Starting in the late 1960s and early 1970s, standard industry practice shifted to a focus on album sales, where a single became less a separate entity and more simply an advertisement for an LP, and a lead single would be pulled off an album as a promotional tool. Prior to this, singles were concentrated upon as a profitable commodity, especially for smaller record labels, and albums were often built around already successful singles. Since Motown fixated on the hit single until the very end of its stay in Detroit, single versions of songs often featured different mixes than versions that would be later placed on albums. Singles were usually mixed "punchier" and "hotter" to sound better on car radios receiving AM broadcast. The single versions are the ones appearing here.

==Personnel==
- Levi Stubbs – lead baritone vocals
- Abdul "Duke" Fakir –first tenor vocals
- Renaldo "Obie" Benson – bass vocals
- Lawrence Payton – second tenor vocals
- The Andantes – additional soprano backing vocals on certain tracks
- The Funk Brothers – instruments
- Members of the Detroit Symphony Orchestra conducted by Gordon Staples – strings

==Track listing==
Singles chart peak positions from Billboard charts; no R&B chart existed from November 30, 1963, through January 23, 1965. Track with The Moody Blues marked with an asterisk. All tracks written by Brian Holland, Lamont Dozier, and Edward Holland, Jr., except where noted.

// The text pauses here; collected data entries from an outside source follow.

(** Files that are not closed segments are not touched. *)
Lemma untouched_other pid old new rep intent name :
  ranges_ok old → ranges_ok new → replaces pid new rep →
  is_temp name = false → name ≠ intent → is_closed_name name = false → untouched (seg_names old) rep intent name.
Proof.
  intros Ho Hn Hrep Ht Hi Hc. split_and!; [done|done| |].
  - intros Hin. by rewrite (names_closed _ _ Ho Hin) in Hc.
  - intros r Hr ->. by rewrite (replaces_closed pid new rep r Hn Hrep Hr) in Hc.
Qed.

(** Applying the intent replaces the segments in the directory. *)
Lemma applied_dir pid f0 f a pre old post new rep intent :
  intent_file intent → sealed_dir f0 a (pre ++ old ++ post) → ranges_ok (pre ++ old ++ post) → ranges_ok (pre ++ new ++ post) →
  NoDup (seg_names (pre ++ old ++ post)) → NoDup (seg_names (pre ++ new ++ post)) → replaces pid new rep →
  applied f0 (seg_names old) rep (new_bytes new) intent f →
  sealed_dir f a (pre ++ new ++ post).
Proof.
  intros Hi [Ha [Hcl1 Hcl2] Ho Ht Hcp] Hr Hr' Hnd Hnd' Hrep [A1 A2 A3 A4].
  assert (ranges_ok old ∧ ranges_ok new) as [Hro Hrn].
  { unfold ranges_ok in *. rewrite !Forall_app in Hr, Hr'. naive_solver. }
  assert (∀ n, is_temp n = false → n ≠ intent → is_closed_name n = false → f !! n = f0 !! n) as Hkeep.
  { intros n H1 H2 H3. apply A2. by apply (untouched_other pid old new). }
  unfold seg_names in *. rewrite !fmap_app, !NoDup_app in Hnd, Hnd'.
  destruct Hnd as (Hn1 & Hn2 & Hn3 & Hn4 & Hn5), Hnd' as (Hm1 & Hm2 & Hm3 & Hm4 & Hm5).
  split.
  - eapply anchor_on_disk_eq; [|exact Ha]. apply Hkeep; [done|by destruct Hi as [-> | ->]|apply other_anchor].
  - split.
    + intros n Hn [v Hv]. rewrite !fmap_app, !elem_of_app.
      destruct (decide (n ∈ segment_name <$> old)) as [Hold|Hold]; [by rewrite (A3 n Hold) in Hv|].
      destruct (decide (n ∈ segment_name <$> new)) as [Hnew|Hnew]; [by right; left|].
      assert (f0 !! n = Some v) as Hv0.
      { rewrite <-(A2 n); [done|]. split_and!; [apply segment_not_temp; by right| |done|].
        - intros ->. destruct (intent_not_closed _ Hi). congruence.
        - intros r -> ->. destruct Hrep as (seg & id & -> & Hf & _). apply Hnew. rewrite Hf. by left. }
      specialize (Hcl1 n Hn ltac:(by eexists)). rewrite !fmap_app, !elem_of_app in Hcl1. tauto.
    + apply Forall_app in Hcl2 as [C1 C2]. apply Forall_app in C2 as [_ C3].
      assert (∀ seg, seg ∈ pre ++ post → f0 !! segment_name seg = Some (encode_segment (cs_entries seg)) →
        f !! segment_name seg = Some (encode_segment (cs_entries seg))) as Hsame.
      { intros seg Hseg Hf0. rewrite A2; [done|].
        assert (is_closed_name (segment_name seg) = true) as Hcs.
        { apply (names_closed (pre ++ old ++ post)); [done|]. apply list_elem_of_fmap. exists seg. split; [done|]. set_solver. }
        split_and!; [apply segment_not_temp; by right| | |].
        - intros Heq. destruct (intent_not_closed _ Hi). congruence.
        - apply elem_of_app in Hseg as [Hseg|Hseg]; apply (list_elem_of_fmap_2 segment_name) in Hseg; intros Hin; [apply (Hn2 _ Hseg)|apply (Hn4 _ Hin)]; set_solver.
        - intros r -> Heq. destruct Hrep as (seg' & id & -> & Hf & _). rewrite Hf in Heq.
          apply elem_of_app in Hseg as [Hseg|Hseg]; apply (list_elem_of_fmap_2 segment_name) in Hseg; [apply (Hm2 _ Hseg)|apply (Hm4 (segment_name seg'))]; set_solver. }
      rewrite !Forall_app. rewrite Forall_forall in C1, C3. split_and!.
      * apply Forall_forall. intros seg Hseg. apply Hsame; [set_solver|by apply C1].
      * destruct rep as [r|]; [|by rewrite Hrep; constructor]. destruct Hrep as (seg & id & -> & Hf & _).
        constructor; [|done]. rewrite <-Hf. destruct (A4 r eq_refl) as [_ ->]. unfold new_bytes. by rewrite flat_one.
      * apply Forall_forall. intros seg Hseg. apply Hsame; [set_solver|by apply C3].
  - intros n Hn. rewrite Hkeep; [by apply Ho|apply segment_not_temp; by left| |].
    + intros ->. destruct (intent_not_closed _ Hi). congruence.
    + unfold is_closed_name. by rewrite Hn.
  - destruct Hi as [-> | ->]; [done|]. rewrite Hkeep; [done|done|done|apply other_truncate].
  - destruct Hi as [-> | ->]; [|done]. rewrite Hkeep; [done|done|done|apply other_compact].
Qed.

| Track | Catalogue | Release date | Pop Chart | R&B Chart | Song title | Writer(s) | Time |
|---|---|---|---|---|---|---|---|
| 1. | Motown 1098 | 8/18/66 | #1 | #1 | "Reach Out I'll Be There" |  | 2:59 |
| 2. | Motown 1102 | 11/28/66 | #6 | #2 | "Standing in the Shadows of Love" |  | 2:36 |
| 3. | Motown 1104 | 2/16/67 | #4 | #3 | "Bernadette" |  | 3:00 |
| 4. | Motown 1073 | 1/5/65 | #24 | #9 | "Ask the Lonely" | William "Mickey" Stevenson and Ivy Jo Hunter | 2:45 |
| 5. | Motown 1062 | 7/10/64 | #11 |  | "Baby I Need Your Loving" |  | 2:44 |
| 6. | Motown 1069 | 11/64 | #43 |  | "Without the One You Love (Life's Not Worth While)" |  | 2:53 |
| 7. | Motown 1081 | 7/9/65 | #5 | #2 | "It's the Same Old Song" |  | 2:45 |
| 8. | Motown 1096 | 5/9/66 | #45 | #12 | "Loving You Is Sweeter Than Ever" | Stevie Wonder, Hunter | 2:45 |
| 9. | Motown 1076 | 4/23/65 | #1 | #1 | "I Can't Help Myself (Sugar Pie, Honey Bunch)" |  | 2:43 |
| 10. | Motown 1084 | 10/21/65 | #19 | #9 | "Something About You" |  | 2:48 |
| 11. | Motown 1104b | 2/16/67 |  |  | "I Got a Feeling" |  | 2:59 |
| 12. | Motown 1132 | 10/68 | #51 | #23 | "I'm in a Different World" |  | 3:05 |
| 13. | Motown 1119 | 1/18/68 | #14 | #15 | "Walk Away Renée" | Michael Brown, Bob Calilli, Tony Sansome | 2:43 |
| 14. | Motown 1147 | 4/10/69 | #53 |  | "What Is a Man" | Johnny Bristol and Doris McNeil | 2:33 |
| 15. | Motown 1196 | 1/4/72 | #90 | #34 | "A Simple Game" * | Mike Pinder | 2:56 |
| 16. | Motown 1170 | 8/70 | #11 | #4 | "Still Water (Love)" | Frank Wilson and Smokey Robinson | 3:11 |
| 17. | Motown 1210 | 8/72 | #53 | #8 | "(It's the Way) Nature Planned It" | Pam Sawyer, Wilson | 3:18 |
| 18. | Motown 1164 | 4/70 | #24 | #6 | "It's All in the Game" | Charles G. Dawes and Carl Sigman | 2:50 |
| 19. | Motown 1113 | 9/67 | #19 | #7 | "You Keep Running Away" |  | 2:48 |
| 20. | Motown 1113b | 9/67 |  |  | "If You Don't Want My Love" |  | 3:27 |
| 21. | Motown 1110 | 5/4/67 | #14 | #10 | "7-Rooms of Gloom" |  | 2:53 |
| 22. | Motown 1110b | 5/4/67 |  |  | "I'll Turn to Stone" | Holland–Dozier–Holland, R. Dean Taylor | 2:33 |
| 23. | Motown 1090 | 2/2/66 | #18 | #5 | "Shake Me, Wake Me (When It's Over)" |  | 2:41 |
| 24. | Motown 1076b | 4/23/65 |  |  | "Sad Souvenirs" | Stevenson and Hunter | 2:39 |
| 25. | Motown 1127 | 6/27/68 | #49 | #31 | "Yesterday's Dreams" | Sawyer, Vernon Bullock, Jack Goga, Hunter | 2:56 |

==Charts==

| Chart (2026) | Peak position |
|---|---|
| Greek Albums (IFPI) | 10 |

==Certifications==

| Region | Certification | Certified units/sales |
| United Kingdom (BPI) | Gold | 100,000^{‡} |
^{‡} Sales+streaming figures based on certification alone.